#### YOUR ASSIGNMENT:
Set down exactly the lines of the records from the top to the line containing "(CRange 10 10)"; include both.

***** LISTED ENTRIES *****

(* ===== verification/RePattern.v ===== *)
(** * Patterns as strings, match objects, and Match / Search / ReplaceAll

    [compile] parses the pattern syntax of [re], so that every pattern of the
    scripts is written here verbatim, as the string it is in the source; [rx]
    is a pattern checked when the definition is typed: it is ill-typed when
    the pattern does not parse.  On top of the matcher: match objects with
    their groups, [search], [sub], [finditer], [findall], [re.split] and
    [re.escape]; and the scripts' own [Match], [Search] and [ReplaceAll],
    with their cache of compiled patterns. *)

From S2P Require Import Prelude PyStr Regex.
From Stdlib Require Import Ascii.

(** ** Parsing a pattern *)

Definition is_alpha (c : N) : bool := is_upper c || is_lower c.

(** The meaning of an escaped character: a class or a literal. *)
Definition esc_item (c : N) : option citem :=
  if c =c ch "s" then Some (CCls false CSpace)
  else if c =c ch "S" then Some (CCls true CSpace)
  else if c =c ch "w" then Some (CCls false CWord)
  else if c =c ch "W" then Some (CCls true CWord)
  else if c =c ch "d" then Some (CCls false CDigit)
  else if c =c ch "D" then Some (CCls true CDigit)
  else if c =c ch "n" then Some (CRange 10 10)
  else if c =c ch "t" then Some (CRange 9 9)
  else if c =c ch "r" then Some (CRange 13 13)
  else if is_alnum c then None
  else Some (CRange c c).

*****

#### SOLUTION TO THE PROBLEM:
(* ===== verification/RePattern.v ===== *)
(** * Patterns as strings, match objects, and Match / Search / ReplaceAll

    [compile] parses the pattern syntax of [re], so that every pattern of the
    scripts is written here verbatim, as the string it is in the source; [rx]
    is a pattern checked when the definition is typed: it is ill-typed when
    the pattern does not parse.  On top of the matcher: match objects with
    their groups, [search], [sub], [finditer], [findall], [re.split] and
    [re.escape]; and the scripts' own [Match], [Search] and [ReplaceAll],
    with their cache of compiled patterns. *)

From S2P Require Import Prelude PyStr Regex.
From Stdlib Require Import Ascii.

(** ** Parsing a pattern *)

Definition is_alpha (c : N) : bool := is_upper c || is_lower c.

(** The meaning of an escaped character: a class or a literal. *)
Definition esc_item (c : N) : option citem :=
  if c =c ch "s" then Some (CCls false CSpace)
  else if c =c ch "S" then Some (CCls true CSpace)
  else if c =c ch "w" then Some (CCls false CWord)
  else if c =c ch "W" then Some (CCls true CWord)
  else if c =c ch "d" then Some (CCls false CDigit)
  else if c =c ch "D" then Some (CCls true CDigit)
  else if c =c ch "n" then Some (CRange 10 10)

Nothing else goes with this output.